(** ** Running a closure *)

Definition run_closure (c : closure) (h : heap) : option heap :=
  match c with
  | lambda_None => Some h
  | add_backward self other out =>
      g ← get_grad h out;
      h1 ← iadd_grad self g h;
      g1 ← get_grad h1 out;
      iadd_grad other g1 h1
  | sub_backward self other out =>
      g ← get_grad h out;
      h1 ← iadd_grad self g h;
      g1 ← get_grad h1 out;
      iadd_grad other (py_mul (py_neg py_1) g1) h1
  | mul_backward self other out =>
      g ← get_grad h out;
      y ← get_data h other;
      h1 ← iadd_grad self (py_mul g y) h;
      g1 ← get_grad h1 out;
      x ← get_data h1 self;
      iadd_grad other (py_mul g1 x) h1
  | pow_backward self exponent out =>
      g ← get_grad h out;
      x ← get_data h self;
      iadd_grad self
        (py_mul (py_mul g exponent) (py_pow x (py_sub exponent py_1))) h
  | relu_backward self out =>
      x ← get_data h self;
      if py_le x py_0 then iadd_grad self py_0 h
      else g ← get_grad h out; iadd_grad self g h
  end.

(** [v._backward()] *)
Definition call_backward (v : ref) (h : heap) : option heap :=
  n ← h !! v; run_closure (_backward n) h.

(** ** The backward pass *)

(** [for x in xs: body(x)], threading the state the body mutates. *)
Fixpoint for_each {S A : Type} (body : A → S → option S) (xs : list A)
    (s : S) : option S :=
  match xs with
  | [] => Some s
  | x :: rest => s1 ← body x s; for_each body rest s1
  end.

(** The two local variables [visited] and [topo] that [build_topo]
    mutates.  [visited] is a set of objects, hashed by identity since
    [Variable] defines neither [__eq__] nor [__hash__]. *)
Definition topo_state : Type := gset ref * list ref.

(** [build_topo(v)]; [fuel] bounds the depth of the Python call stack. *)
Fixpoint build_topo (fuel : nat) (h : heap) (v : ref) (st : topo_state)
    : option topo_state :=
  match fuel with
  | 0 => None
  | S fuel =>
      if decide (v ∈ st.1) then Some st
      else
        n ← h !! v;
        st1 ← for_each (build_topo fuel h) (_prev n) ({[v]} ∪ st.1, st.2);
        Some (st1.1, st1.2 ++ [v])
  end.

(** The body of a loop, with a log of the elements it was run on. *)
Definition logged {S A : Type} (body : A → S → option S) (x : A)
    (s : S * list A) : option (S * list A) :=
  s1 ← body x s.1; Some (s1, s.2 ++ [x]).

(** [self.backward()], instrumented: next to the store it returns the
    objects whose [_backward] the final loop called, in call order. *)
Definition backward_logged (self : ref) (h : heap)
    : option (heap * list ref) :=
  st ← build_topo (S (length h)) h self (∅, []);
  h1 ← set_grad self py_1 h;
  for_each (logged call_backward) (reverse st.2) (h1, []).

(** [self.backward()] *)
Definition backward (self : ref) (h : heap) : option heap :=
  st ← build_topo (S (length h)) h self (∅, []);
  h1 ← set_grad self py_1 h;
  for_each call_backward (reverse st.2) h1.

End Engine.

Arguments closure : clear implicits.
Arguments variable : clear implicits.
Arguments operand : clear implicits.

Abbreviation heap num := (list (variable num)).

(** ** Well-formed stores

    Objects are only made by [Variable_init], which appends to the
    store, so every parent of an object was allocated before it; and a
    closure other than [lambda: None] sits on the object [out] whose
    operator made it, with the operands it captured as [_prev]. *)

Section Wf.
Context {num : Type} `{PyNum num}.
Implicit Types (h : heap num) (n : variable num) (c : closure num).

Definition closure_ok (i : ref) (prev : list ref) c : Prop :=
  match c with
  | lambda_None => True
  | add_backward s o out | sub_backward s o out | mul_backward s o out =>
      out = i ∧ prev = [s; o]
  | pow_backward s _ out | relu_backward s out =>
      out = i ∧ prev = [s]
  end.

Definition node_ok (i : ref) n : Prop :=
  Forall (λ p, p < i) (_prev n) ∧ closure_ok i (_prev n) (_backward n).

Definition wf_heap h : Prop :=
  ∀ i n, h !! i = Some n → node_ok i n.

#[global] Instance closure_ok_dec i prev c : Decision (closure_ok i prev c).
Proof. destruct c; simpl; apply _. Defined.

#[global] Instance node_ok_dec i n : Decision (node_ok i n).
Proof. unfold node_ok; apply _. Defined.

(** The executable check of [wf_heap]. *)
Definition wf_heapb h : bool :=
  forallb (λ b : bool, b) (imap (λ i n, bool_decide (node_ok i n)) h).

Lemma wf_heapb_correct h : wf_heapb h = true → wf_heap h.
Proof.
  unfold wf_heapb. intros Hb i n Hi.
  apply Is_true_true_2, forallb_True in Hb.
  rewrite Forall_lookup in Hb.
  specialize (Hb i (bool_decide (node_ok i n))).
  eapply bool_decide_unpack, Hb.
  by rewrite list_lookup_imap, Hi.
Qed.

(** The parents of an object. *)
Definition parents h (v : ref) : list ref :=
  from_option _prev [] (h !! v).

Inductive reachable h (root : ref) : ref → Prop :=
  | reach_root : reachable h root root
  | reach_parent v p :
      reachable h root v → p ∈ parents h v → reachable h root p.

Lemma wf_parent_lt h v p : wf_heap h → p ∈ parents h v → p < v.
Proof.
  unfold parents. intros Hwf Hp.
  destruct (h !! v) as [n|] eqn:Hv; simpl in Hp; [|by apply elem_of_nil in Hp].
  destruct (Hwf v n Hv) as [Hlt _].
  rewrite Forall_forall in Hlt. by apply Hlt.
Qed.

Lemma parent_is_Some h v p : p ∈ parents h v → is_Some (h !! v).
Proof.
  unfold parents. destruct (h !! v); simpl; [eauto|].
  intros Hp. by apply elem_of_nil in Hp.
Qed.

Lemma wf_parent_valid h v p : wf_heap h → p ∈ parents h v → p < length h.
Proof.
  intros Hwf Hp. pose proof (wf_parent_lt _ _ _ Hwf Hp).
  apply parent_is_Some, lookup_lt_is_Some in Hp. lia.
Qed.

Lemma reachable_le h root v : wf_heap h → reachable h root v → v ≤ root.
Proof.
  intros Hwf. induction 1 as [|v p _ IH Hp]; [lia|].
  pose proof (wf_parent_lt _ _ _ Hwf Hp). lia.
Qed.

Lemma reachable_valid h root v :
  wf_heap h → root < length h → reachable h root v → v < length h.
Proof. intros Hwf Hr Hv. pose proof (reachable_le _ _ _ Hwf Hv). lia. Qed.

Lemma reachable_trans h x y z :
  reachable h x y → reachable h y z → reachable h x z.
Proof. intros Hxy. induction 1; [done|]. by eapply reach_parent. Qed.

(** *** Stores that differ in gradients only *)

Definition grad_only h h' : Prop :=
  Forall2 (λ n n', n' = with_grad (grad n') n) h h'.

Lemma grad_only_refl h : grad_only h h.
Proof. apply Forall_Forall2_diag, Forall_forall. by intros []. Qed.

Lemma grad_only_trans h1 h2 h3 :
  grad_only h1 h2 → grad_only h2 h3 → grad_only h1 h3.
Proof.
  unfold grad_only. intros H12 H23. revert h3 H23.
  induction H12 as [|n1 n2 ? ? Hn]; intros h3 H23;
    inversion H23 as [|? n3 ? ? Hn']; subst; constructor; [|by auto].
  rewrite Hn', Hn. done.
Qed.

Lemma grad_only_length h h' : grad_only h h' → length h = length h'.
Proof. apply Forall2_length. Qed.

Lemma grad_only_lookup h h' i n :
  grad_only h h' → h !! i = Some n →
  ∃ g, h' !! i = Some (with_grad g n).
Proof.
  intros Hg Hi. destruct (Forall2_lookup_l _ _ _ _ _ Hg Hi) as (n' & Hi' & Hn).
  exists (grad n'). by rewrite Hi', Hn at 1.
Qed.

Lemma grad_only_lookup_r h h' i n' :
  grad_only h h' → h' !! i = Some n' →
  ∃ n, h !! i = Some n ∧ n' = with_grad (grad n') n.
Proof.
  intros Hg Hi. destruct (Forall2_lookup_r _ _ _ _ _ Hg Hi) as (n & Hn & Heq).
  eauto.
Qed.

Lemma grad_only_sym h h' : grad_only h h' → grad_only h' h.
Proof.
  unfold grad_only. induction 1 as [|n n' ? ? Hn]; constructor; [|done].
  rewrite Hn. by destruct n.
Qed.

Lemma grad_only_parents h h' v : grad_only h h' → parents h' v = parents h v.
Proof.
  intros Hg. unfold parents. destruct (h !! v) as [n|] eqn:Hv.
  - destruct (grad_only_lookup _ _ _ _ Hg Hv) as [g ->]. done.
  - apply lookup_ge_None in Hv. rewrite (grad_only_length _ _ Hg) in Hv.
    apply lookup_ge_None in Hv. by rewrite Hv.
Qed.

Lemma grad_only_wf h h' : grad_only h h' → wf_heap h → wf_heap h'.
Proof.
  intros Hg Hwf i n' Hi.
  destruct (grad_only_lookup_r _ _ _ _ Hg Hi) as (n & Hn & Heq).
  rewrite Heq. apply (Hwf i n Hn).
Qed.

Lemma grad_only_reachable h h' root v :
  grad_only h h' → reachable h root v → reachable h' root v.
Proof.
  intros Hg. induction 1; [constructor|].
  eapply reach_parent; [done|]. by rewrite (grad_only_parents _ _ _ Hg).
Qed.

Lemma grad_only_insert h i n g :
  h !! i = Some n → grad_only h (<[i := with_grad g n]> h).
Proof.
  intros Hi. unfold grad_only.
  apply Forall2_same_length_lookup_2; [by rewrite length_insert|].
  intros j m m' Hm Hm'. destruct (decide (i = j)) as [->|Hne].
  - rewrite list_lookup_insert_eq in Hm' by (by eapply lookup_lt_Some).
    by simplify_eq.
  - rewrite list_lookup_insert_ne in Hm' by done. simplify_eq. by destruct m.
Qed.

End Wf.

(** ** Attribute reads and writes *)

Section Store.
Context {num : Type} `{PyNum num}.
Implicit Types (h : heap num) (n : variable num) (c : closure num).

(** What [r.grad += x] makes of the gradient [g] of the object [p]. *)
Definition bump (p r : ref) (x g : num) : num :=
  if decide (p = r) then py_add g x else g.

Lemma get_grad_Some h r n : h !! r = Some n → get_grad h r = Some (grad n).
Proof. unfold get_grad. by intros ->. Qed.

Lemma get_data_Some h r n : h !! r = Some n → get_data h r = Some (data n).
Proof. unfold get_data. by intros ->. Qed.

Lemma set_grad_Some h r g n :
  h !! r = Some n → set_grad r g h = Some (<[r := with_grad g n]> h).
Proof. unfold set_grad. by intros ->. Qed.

◇ ◇ ◇ ◇

Task prompt –
Each line above from the one with "if py_le x py_0" up to and including the one with "(** ** The backward pass *)" must be set down exactly, and no line outside that span may appear.

Exercise answer –
      if py_le x py_0 then iadd_grad self py_0 h
      else g ← get_grad h out; iadd_grad self g h
  end.

(** [v._backward()] *)
Definition call_backward (v : ref) (h : heap) : option heap :=
  n ← h !! v; run_closure (_backward n) h.

(** ** The backward pass *)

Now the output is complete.